We conclude that the ALJ committed reversible legal error by failing to give specific and justifiable reasons for disregarding Mrs. Higuera's excess pain testimony.2 We REVERSE the decision of the district court and the case is REMANDED with instructions that it be returned to the Secretary for further administrative proceedings.3
Louis W. Sullivan is substituted for his predecessor Otis R. Bowen, Secretary of Health and Human Services, pursuant to Fed.R.App.P. 43(c)(1)
This disposition is not suitable for publication and may not be cited to or by the courts of this circuit except as provided by 9th Cir.R. 36-3
The Secretary suggests that we look to the district court's opinion to justify the ALJ's discounting of Mrs. Higuera's excess pain testimony. However, the Secretary cites no authority for the proposition that this court may rely on the reasons supplied by the district court rather than those given by the ALJ. To the contrary, it is the ALJ who must set forth the specific and justifiable findings. Varney I; Cotton. In any event, the district court also appears to have merely concluded that Mrs. Higuera's excess pain testimony was not supported by the objective medical evidence. See Dist.Ct.Op. at 7 (Higuera provided "no evidence indicating that this on-going condition changed or that there was some clinical reason why she would suddenly experience a marked increase in pain")
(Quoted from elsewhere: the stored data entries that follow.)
(* ===== verification/Decimal.v ===== *)
(** Decimal numbers as the standard library writes them ([{}] and [{:0w}] of an
    unsigned integer, as octets) and the digit strings that parsers read. *)

From S2P Require Import Prelude.

(** [u8::is_ascii_digit]. *)
Definition is_ascii_digit (b : Z) : bool := (0x30 <=? b) && (b <=? 0x39).

Fixpoint dec_digits (fuel : nat) (n : Z) : bytes :=
  match fuel with
  | O => []
  | S fuel => if n <? 10 then [0x30 + n] else dec_digits fuel (n / 10) ++ [0x30 + n mod 10]
  end.

(** [format!("{n}")]. *)
Definition dec (n : Z) : bytes := dec_digits (S (Z.to_nat (Z.log2 n))) n.

(** [format!("{n:0w}")]. *)
Definition dec_pad (w : nat) (n : Z) : bytes := replicate (w - length (dec n)) 0x30 ++ dec n.

(** The number a string of digits stands for. *)
Definition dec_value (bs : bytes) : Z := foldl (λ acc b, acc * 10 + (b - 0x30)) 0 bs.

Abbreviation digits bs := (Forall (λ b, is_ascii_digit b = true) bs).

Lemma is_ascii_digit_spec b : is_ascii_digit b = true ↔ 0x30 ≤ b ≤ 0x39.
Proof. unfold is_ascii_digit. rewrite andb_true_iff, !Z.leb_le. done. Qed.

Lemma digits_bytes_ok bs : digits bs → bytes_ok bs.
Proof. apply Forall_impl. intros b ?%is_ascii_digit_spec. unfold is_byte. lia. Qed.

Lemma dec_value_snoc bs b : dec_value (bs ++ [b]) = dec_value bs * 10 + (b - 0x30).
Proof. unfold dec_value. by rewrite foldl_snoc. Qed.

Lemma dec_value_app a b : dec_value (a ++ b) = dec_value a * 10 ^ len b + dec_value b.
Proof.
  revert a. induction b as [|x b IH] using rev_ind; intros a.
  - rewrite app_nil_r. unfold len. cbn. lia.
  - rewrite app_assoc, !dec_value_snoc, IH, len_app. unfold len at 3. cbn [length].
    rewrite Z.pow_add_r by (unfold len; lia). lia.
Qed.

Lemma dec_value_bound bs : digits bs → 0 ≤ dec_value bs < 10 ^ len bs.
Proof.
  induction bs as [|x bs IH] using rev_ind; intros Hbs; [by split; vm_compute|].
  apply Forall_app in Hbs as [Hbs Hx]. apply Forall_cons_1 in Hx as [Hx%is_ascii_digit_spec _]. specialize (IH Hbs).
  rewrite dec_value_snoc, len_app, Z.pow_add_r by (unfold len; lia). change (len [x]) with 1. rewrite Z.pow_1_r. lia.
Qed.

Lemma dec_value_inj a b : digits a → digits b → length a = length b → dec_value a = dec_value b → a = b.
Proof.
  revert b. induction a as [|x a IH] using rev_ind; intros b Ha Hb Hlen Hv.
  - by destruct b.
  - destruct b as [|y b _] using rev_ind; [rewrite length_app in Hlen; cbn in Hlen; lia|].
    rewrite !length_app in Hlen. cbn in Hlen. rewrite !dec_value_snoc in Hv.
    apply Forall_app in Ha as [Ha Hx]. apply Forall_app in Hb as [Hb Hy].
    apply Forall_cons_1 in Hx as [Hx%is_ascii_digit_spec _]. apply Forall_cons_1 in Hy as [Hy%is_ascii_digit_spec _].
    rewrite (IH b Ha Hb) by lia. f_equal. f_equal. lia.
Qed.

Lemma dec_digits_spec fuel n : 0 ≤ n → Z.log2 n < Z.of_nat fuel →
  digits (dec_digits fuel n) ∧ dec_value (dec_digits fuel n) = n ∧
  (dec_digits fuel n ≠ []) ∧ (∀ w, 0 < w → n < 10 ^ w → len (dec_digits fuel n) ≤ w).
Proof.
  revert n. induction fuel as [|fuel IH]; intros n Hn Hf; [pose proof (Z.log2_nonneg n); lia|]. cbn [dec_digits].
  destruct (Z.ltb_spec n 10).
  - split; [|split; [|split]]; [|unfold dec_value; cbn; lia|done|intros w ? ?; unfold len; cbn; lia].
    apply Forall_cons_2; [apply is_ascii_digit_spec; lia|done].
  - assert (Z.log2 (n / 10) < Z.of_nat fuel) as Hl.
    { pose proof (Z.div_mod n 10). pose proof (Z.mod_pos_bound n 10). pose proof (Z.div_le_lower_bound n 10 1).
      pose proof (Z.log2_le_mono (2 * (n / 10)) n) as Hle. rewrite Z.log2_double in Hle by lia. lia. }
    destruct (IH (n / 10)) as (Hd & Hv & _ & Hw); [apply Z.div_pos; lia|exact Hl|]. split; [|split; [|split]].
    + apply Forall_app_2; [done|]. apply Forall_cons_2; [|done]. apply is_ascii_digit_spec.
      pose proof (Z.mod_pos_bound n 10). lia.
    + rewrite dec_value_snoc, Hv. pose proof (Z.div_mod n 10). lia.
    + by destruct (dec_digits fuel (n / 10)).
    + intros w Hw0 Hlt. rewrite len_app. unfold len at 2. cbn [length].
      assert (1 < w). { destruct (decide (w = 1)); [subst; lia|lia]. }
      enough (len (dec_digits fuel (n / 10)) ≤ w - 1) by lia. apply Hw; [lia|].
      apply Z.div_lt_upper_bound; [lia|]. rewrite <- Z.pow_succ_r by lia. by replace (Z.succ (w - 1)) with w by lia.
Qed.

Lemma dec_spec n : 0 ≤ n → digits (dec n) ∧ dec_value (dec n) = n ∧ dec n ≠ [] ∧ (∀ w, 0 < w → n < 10 ^ w → len (dec n) ≤ w).
Proof. intros Hn. apply dec_digits_spec; [done|]. pose proof (Z.log2_nonneg n). lia. Qed.

Lemma dec_value_zeros k bs : dec_value (replicate k 0x30 ++ bs) = dec_value bs.
Proof.
  rewrite dec_value_app. enough (dec_value (replicate k 0x30) = 0) as -> by lia.
  induction k as [|k IH]; [done|]. replace (S k) with (k + 1)%nat by lia. rewrite replicate_add. cbn [replicate].
  rewrite dec_value_snoc, IH. lia.
Qed.

(** A padded number is a digit string of the width, and the one with that value. *)
Lemma dec_pad_spec w n : 0 ≤ n < 10 ^ Z.of_nat w → (0 < w)%nat →
  digits (dec_pad w n) ∧ length (dec_pad w n) = w ∧ dec_value (dec_pad w n) = n.
Proof.
  intros Hn Hw. destruct (dec_spec n) as (Hd & Hv & _ & Hl); [lia|].
  assert (len (dec n) ≤ Z.of_nat w) as Hlw by (apply Hl; lia). unfold len in Hlw. unfold dec_pad. split; [|split].
  - apply Forall_app_2; [|done]. by apply Forall_replicate.
  - rewrite length_app, length_replicate. lia.
  - by rewrite dec_value_zeros.
Qed.

Lemma dec_pad_value w bs : digits bs → length bs = w → (0 < w)%nat → dec_pad w (dec_value bs) = bs.
Proof.
  intros Hbs Hl Hw. destruct (dec_pad_spec w (dec_value bs)) as (Hd & Hl' & Hv); [|done|].
  - rewrite <- Hl. by apply dec_value_bound.
  - apply dec_value_inj; [done|done|congruence|done].
Qed.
We also believe it is worth noting the contradictions in the ALJ's decision regarding Higuera's residual functional capacity. In the discussion section of his opinion, the ALJ twice stated that Higuera had the capacity to engage in light work. The Secretary's regulations define light work as requiring, inter alia, that the individual lift no more than 20 pounds. 20 C.F.R. Sec. 416.967(b) (1988). Notwithstanding the Secretary's unpersuasive protestation that the ALJ used the term "light work" to mean something other than what the Secretary's own regulations define it to mean, this would suggest that Higuera could not return to her past job as a bacon scooper because she testified without contradiction that that job required that she be able to lift up to 25 pounds. However, in his findings, the ALJ concluded that Higuera had the capacity to engage in heavy work, which is defined, inter alia, as requiring the ability to lift a maximum of 100 pounds, with frequent lifting and carrying of objects weighing up to 50 pounds. There is no evidence in the record that would support such a conclusion. These inconsistencies in the ALJ's decision would appear to present an independent basis for remanding the case
Because of our disposition of this case, we need not consider Higuera's other contentions of legal error with regard to her disability insurance claim. We note that Higuera had asked that the case be remanded for consideration of new evidence. The government contends that we should not consider this argument because Higuera failed to raise it in the district court. Given our conclusion that the ALJ committed reversible legal error by failing to discount properly Higuera's excess pain testimony, we need not decide whether the government is correct. Because the case is remanded on other grounds for further administrative proceedings and Higuera has attempted to present additional evidence which appears to be of direct relevance, Higuera should be afforded the opportunity to present additional evidence in the course of such proceedings
Higuera also sought widow's insurance benefits pursuant to 42 U.S.C. Sec. 402(e). Her claim was denied. She contends that the record on the question whether she met the disability standard under this section was inadequately developed. We do not decide this claim, nor do we decide any of the legal questions presented by Higuera. Again, because we are remanding the case for further administrative proceedings, additional evidence may be submitted on the issue of Higuera's widow's insurance benefit claim.